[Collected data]
(* ===== verification/AlkDeltas.v ===== *)
(** * What a trace does to balances

    [mint_deltas_from_trace] and [accumulate_alkane_balance_deltas] of
    [src/modules/essentials/utils/balances/lib.rs]: both walk the repaired events of a
    trace with a stack of frames.  A stack is a list with its top first. *)
From Stdlib Require Import Strings.Byte.
From stdpp Require Import strings.
From S2P Require Import Prelude Bytes RunesTransfer RunesStore RunesChain RunesInscriptions AlkTrace AlkSheets.
From stdpp Require Import options.

Open Scope Z_scope.

Abbreviation AlkaneDeltaMap := (gmap SchemaAlkaneId (gmap SchemaAlkaneId SignedU128)) (only parsing).
Abbreviation RootDebitCandidateMap := (gmap SchemaAlkaneId (gmap SchemaAlkaneId Z)) (only parsing).

Inductive FrameKind := FNormal | FDelegate | FStatic.

#[global] Instance FrameKind_eq_dec : EqDecision FrameKind.
Proof. solve_decision. Defined.

Definition frame_kind (t : bytes) : FrameKind :=
  let t := to_ascii_lowercase t in
  if bytes_eqb t (bstr "delegatecall") then FDelegate
  else if bytes_eqb t (bstr "staticcall") then FStatic
  else FNormal.

(** ** Mints *)

Record MintFrame := mkMintFrame {
  mf_owner : option SchemaAlkaneId;
  mint_candidate : bool;
  mf_incoming : list (SchemaAlkaneId * Z);
  nested_mints : gmap SchemaAlkaneId Z;
}.

Definition is_mint_opcode (s : option bytes) : bool :=
  match s ≫= parse_u128_from_str with Some op => op =? 77 | None => false end.

(** The transfers of a list that parse and are not zero. *)
Definition mint_transfers (ts : list EspoSandshrewLikeTraceTransfer) : list (SchemaAlkaneId * Z) :=
  omap (fun t =>
    id ← parse_short_id (tf_id t);
    value ← parse_u128_from_str (tf_value t);
    if value =? 0 then None else Some (id, value)) ts.

(** [position] and [remove] of the first element equal to [x]. *)
Fixpoint remove_first (x : SchemaAlkaneId * Z) (l : list (SchemaAlkaneId * Z)) : list (SchemaAlkaneId * Z) :=
  match l with
  | [] => []
  | y :: l' => if bool_decide (y = x) then l' else y :: remove_first x l'
  end.

Definition find_amount (owner : SchemaAlkaneId) (l : list (SchemaAlkaneId * Z)) : option Z :=
  snd <$> head (filter (fun e => e.1 = owner) l).

Definition credit_all (m : gmap SchemaAlkaneId Z) (entries : list (SchemaAlkaneId * Z)) : gmap SchemaAlkaneId Z :=
  foldl (fun m e => sheet_credit m e.1 e.2) m entries.

(** What a frame that may mint and returned has minted of its own token: its mints and the deltas. *)
Definition frame_minted (frame : MintFrame) (ret : EspoSandshrewLikeTraceReturnData) (deltas : gmap SchemaAlkaneId Z)
    : gmap SchemaAlkaneId Z * gmap SchemaAlkaneId Z :=
  let frame_mints := nested_mints frame in
  if mint_candidate frame && bool_decide (status ret = Success) then
    match mf_owner frame with
    | None => (frame_mints, deltas)
    | Some owner =>
        let returned := foldl (fun l inc => remove_first inc l) (mint_transfers (alkanes (response ret))) (mf_incoming frame) in
        match find_amount owner returned with
        | None => (frame_mints, deltas)
        | Some value =>
            let delta := u128_sat_sub value (default 0 (frame_mints !! owner)) in
            if 0 <? delta then (sheet_credit frame_mints owner delta, sheet_credit deltas owner delta)
            else (frame_mints, deltas)
        end
    end
  else (frame_mints, deltas).

Definition add_nested (frame_mints : gmap SchemaAlkaneId Z) (parent : MintFrame) : MintFrame :=
  mkMintFrame (mf_owner parent) (mint_candidate parent) (mf_incoming parent)
    (credit_all (nested_mints parent) (btree_entries frame_mints)).

Fixpoint mint_loop (evs : list EspoSandshrewLikeTraceEvent) (stack : list MintFrame) (deltas : gmap SchemaAlkaneId Z)
    : option (gmap SchemaAlkaneId Z) :=
  match evs with
  | [] => match stack with [] => Some deltas | _ => None end
  | Invoke inv :: evs' =>
      let is_static := bytes_eqb (to_ascii_lowercase (typ inv)) (bstr "staticcall") in
      let candidate :=
        negb is_static && (is_mint_opcode (inputs (context inv) !! 2%nat) || is_mint_opcode (inputs (context inv) !! 0%nat)) in
      let incoming := if candidate then mint_transfers (incoming_alkanes (context inv)) else [] in
      mint_loop evs' (mkMintFrame (parse_short_id (myself (context inv))) candidate incoming ∅ :: stack) deltas
  | Return ret :: evs' =>
      match stack with
      | [] => None
      | frame :: stack' =>
          let '(frame_mints, deltas') := frame_minted frame ret deltas in
          mint_loop evs'
            (match stack' with [] => [] | parent :: below => add_nested frame_mints parent :: below end) deltas'
      end
  | Create _ :: evs' => mint_loop evs' stack deltas
  end.

(** ** Balance deltas *)

Record Frame := mkFrame {
  kind : FrameKind;
  owner : SchemaAlkaneId;
  incoming : gmap SchemaAlkaneId Z;
  parent_normal : option SchemaAlkaneId;
  deltas : gmap SchemaAlkaneId (gmap SchemaAlkaneId SignedU128);
}.

Fixpoint nearest_normal_owner (stack : list Frame) : option SchemaAlkaneId :=
  match stack with
  | [] => None
  | frame :: below => if bool_decide (kind frame = FNormal) then Some (owner frame) else nearest_normal_owner below
  end.

Definition add_delta (outflows : AlkaneDeltaMap) (owner token : SchemaAlkaneId) (delta : SignedU128) : AlkaneDeltaMap :=
  if is_zero delta then outflows
  else
    let entry := add_signed (default ∅ (outflows !! owner)) token delta in
    if bool_decide (entry = ∅) then delete owner outflows else <[owner := entry]> outflows.

Definition apply_transfer (outflows : AlkaneDeltaMap) (from to : option SchemaAlkaneId) (token : SchemaAlkaneId) (a : Z)
    : AlkaneDeltaMap :=
  if a =? 0 then outflows
  else
    let o1 := match from with Some owner => add_delta outflows owner token (su_negative a) | None => outflows end in
    match to with Some owner => add_delta o1 owner token (su_positive a) | None => o1 end.

Definition cancel_positive_delta (outflows : AlkaneDeltaMap) (owner token : SchemaAlkaneId) (a : Z)
    : Z * AlkaneDeltaMap :=
  let available :=
    match outflows !! owner ≫= (fun per_token => per_token !! token) with
    | Some delta => let '(neg, v) := as_parts delta in if neg then 0 else v
    | None => 0
    end in
  let a' := Z.min available a in
  (a', if 0 <? a' then add_delta outflows owner token (su_negative a') else outflows).

Definition add_root_debit_candidate (candidates : RootDebitCandidateMap) (owner token : SchemaAlkaneId) (a : Z)
    : RootDebitCandidateMap :=
  if a =? 0 then candidates
  else <[owner := sheet_credit (default ∅ (candidates !! owner)) token a]> candidates.

Definition merge_deltas (target child : AlkaneDeltaMap) : AlkaneDeltaMap :=
  foldl (fun t e =>
    let '(owner, per_token) := e in
    if bool_decide (per_token = ∅) then t
    else
      let entry := foldl (fun m x => add_signed m x.1 x.2) (default ∅ (t !! owner)) (btree_entries per_token) in
      if bool_decide (entry = ∅) then delete owner t else <[owner := entry]> t) target (map_to_list child).

(** Incoming: from the nearest normal parent to the owner of the frame. *)
Definition credit_incoming (parent : option SchemaAlkaneId) (owner : SchemaAlkaneId) (incoming : gmap SchemaAlkaneId Z)
    (d : AlkaneDeltaMap) : AlkaneDeltaMap :=
  foldl (fun d e => apply_transfer d parent (Some owner) e.1 e.2) d (btree_entries incoming).

(** Outgoing of a frame with a normal parent. *)
Definition pay_parent (parent : option SchemaAlkaneId) (owner : SchemaAlkaneId) (outgoing : gmap SchemaAlkaneId Z)
    (d : AlkaneDeltaMap) : AlkaneDeltaMap :=
  foldl (fun d e => apply_transfer d (Some owner) parent e.1 e.2) d (btree_entries outgoing).

(** Outgoing of a root: what came in is cancelled, the rest is a debit the root has to cover. *)
Definition pay_out_step (owner : SchemaAlkaneId) (dc : AlkaneDeltaMap * RootDebitCandidateMap) (e : SchemaAlkaneId * Z)
    : AlkaneDeltaMap * RootDebitCandidateMap :=
  let '(d, c) := dc in
  let '(canceled, d1) := cancel_positive_delta d owner e.1 e.2 in
  let remaining := u128_sat_sub e.2 canceled in
  if (0 <? remaining) && negb (bool_decide (e.1 = owner))
  then (add_delta d1 owner e.1 (su_negative remaining), add_root_debit_candidate c owner e.1 remaining)
  else (d1, c).

Definition pay_out (owner : SchemaAlkaneId) (outgoing : gmap SchemaAlkaneId Z) (d : AlkaneDeltaMap)
    (c : RootDebitCandidateMap) : AlkaneDeltaMap * RootDebitCandidateMap :=
  foldl (pay_out_step owner) (d, c) (btree_entries outgoing).

(** The effects of a frame that returned: what came in, then what went out. *)
Definition settle (parent : option SchemaAlkaneId) (owner : SchemaAlkaneId) (incoming : gmap SchemaAlkaneId Z)
    (ret : EspoSandshrewLikeTraceReturnData) (d : AlkaneDeltaMap) (c : RootDebitCandidateMap)
    : AlkaneDeltaMap * RootDebitCandidateMap :=
  let d1 := credit_incoming parent owner incoming d in
  let outgoing := transfers_to_sheet (alkanes (response ret)) in
  match parent with
  | Some _ => (pay_parent parent owner outgoing d1, c)
  | None => pay_out owner outgoing d1 c
  end.

Record Walk := mkWalk {
  outflows : gmap SchemaAlkaneId (gmap SchemaAlkaneId SignedU128);
  root_debit_candidates : gmap SchemaAlkaneId (gmap SchemaAlkaneId Z);
  frames : list Frame;
  root_reverted : bool;
}.

Definition push_frame (frame : Frame) (w : Walk) : Walk :=
  mkWalk (outflows w) (root_debit_candidates w) (frame :: frames w) (root_reverted w).

(** The frame below takes over the deltas of a frame that returned. *)
Definition merge_into (frame : Frame) (d : AlkaneDeltaMap) : Frame :=
  mkFrame (kind frame) (owner frame) (incoming frame) (parent_normal frame) (merge_deltas (deltas frame) d).

Definition invoke_event (inv : EspoSandshrewLikeTraceInvokeData) (w : Walk) : Walk :=
  let k := frame_kind (typ inv) in
  match parse_short_id (myself (context inv)) with
  | None => w
  | Some owner =>
      let inc := match k with FStatic => ∅ | _ => transfers_to_sheet (incoming_alkanes (context inv)) end in
      push_frame (mkFrame k owner inc (nearest_normal_owner (frames w)) ∅) w
  end.

Definition return_event (ret : EspoSandshrewLikeTraceReturnData) (w : Walk) : Walk :=
  match frames w with
  | [] => mkWalk (outflows w) (root_debit_candidates w) [] true
  | frame :: stack =>
      if bool_decide (status ret = Failure) then
        mkWalk (outflows w) (root_debit_candidates w) stack
          (match stack with
           | [] => bool_decide (kind frame = FNormal) || root_reverted w
           | _ => root_reverted w
           end)
      else if bool_decide (kind frame = FStatic) then
        mkWalk (outflows w) (root_debit_candidates w) stack (root_reverted w)
      else
        let '(d, c) := settle (parent_normal frame) (owner frame) (incoming frame) ret (deltas frame)
                         (root_debit_candidates w) in
        match stack with
        | parent :: below => mkWalk (outflows w) c (merge_into parent d :: below) (root_reverted w)
        | [] => mkWalk (merge_deltas (outflows w) d) c [] (root_reverted w)
        end
  end.

Definition walk_event (w : Walk) (ev : EspoSandshrewLikeTraceEvent) : Walk :=
  match ev with
  | Invoke inv => invoke_event inv w
  | Return ret => return_event ret w
  | Create _ => w
  end.

Section Trace.
Context {crates : TraceCrates}.

Definition mint_deltas_from_trace (trace : EspoSandshrewLikeTrace) (host : EspoHostFunctionValues)
    : option (gmap SchemaAlkaneId Z) :=
  trace ← clean_espo_sandshrew_like_trace trace host;
  mint_loop (events trace) [] ∅.

Definition accumulate_alkane_balance_deltas (trace : EspoSandshrewLikeTrace) (host : EspoHostFunctionValues)
    : bool * AlkaneDeltaMap * RootDebitCandidateMap :=
  match clean_espo_sandshrew_like_trace trace host with
  | None => (false, ∅, ∅)
  | Some trace =>
      let w := foldl walk_event (mkWalk ∅ ∅ [] false) (events trace) in
      if root_reverted w || negb (bool_decide (length (frames w) = 0%nat)) then (false, ∅, ∅)
      else (true, outflows w, root_debit_candidates w)
  end.

End Trace.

ABOUT THIS EXERCISE:
Please return the lines above that run from the line containing "foldl (fun d e => apply_transfer d parent" to the line containing "foldl (fun d e => apply_transfer d (Some", inclusive, exactly and with no other lines.

RESPONSE:
  foldl (fun d e => apply_transfer d parent (Some owner) e.1 e.2) d (btree_entries incoming).

(** Outgoing of a frame with a normal parent. *)
Definition pay_parent (parent : option SchemaAlkaneId) (owner : SchemaAlkaneId) (outgoing : gmap SchemaAlkaneId Z)
    (d : AlkaneDeltaMap) : AlkaneDeltaMap :=
  foldl (fun d e => apply_transfer d (Some owner) parent e.1 e.2) d (btree_entries outgoing).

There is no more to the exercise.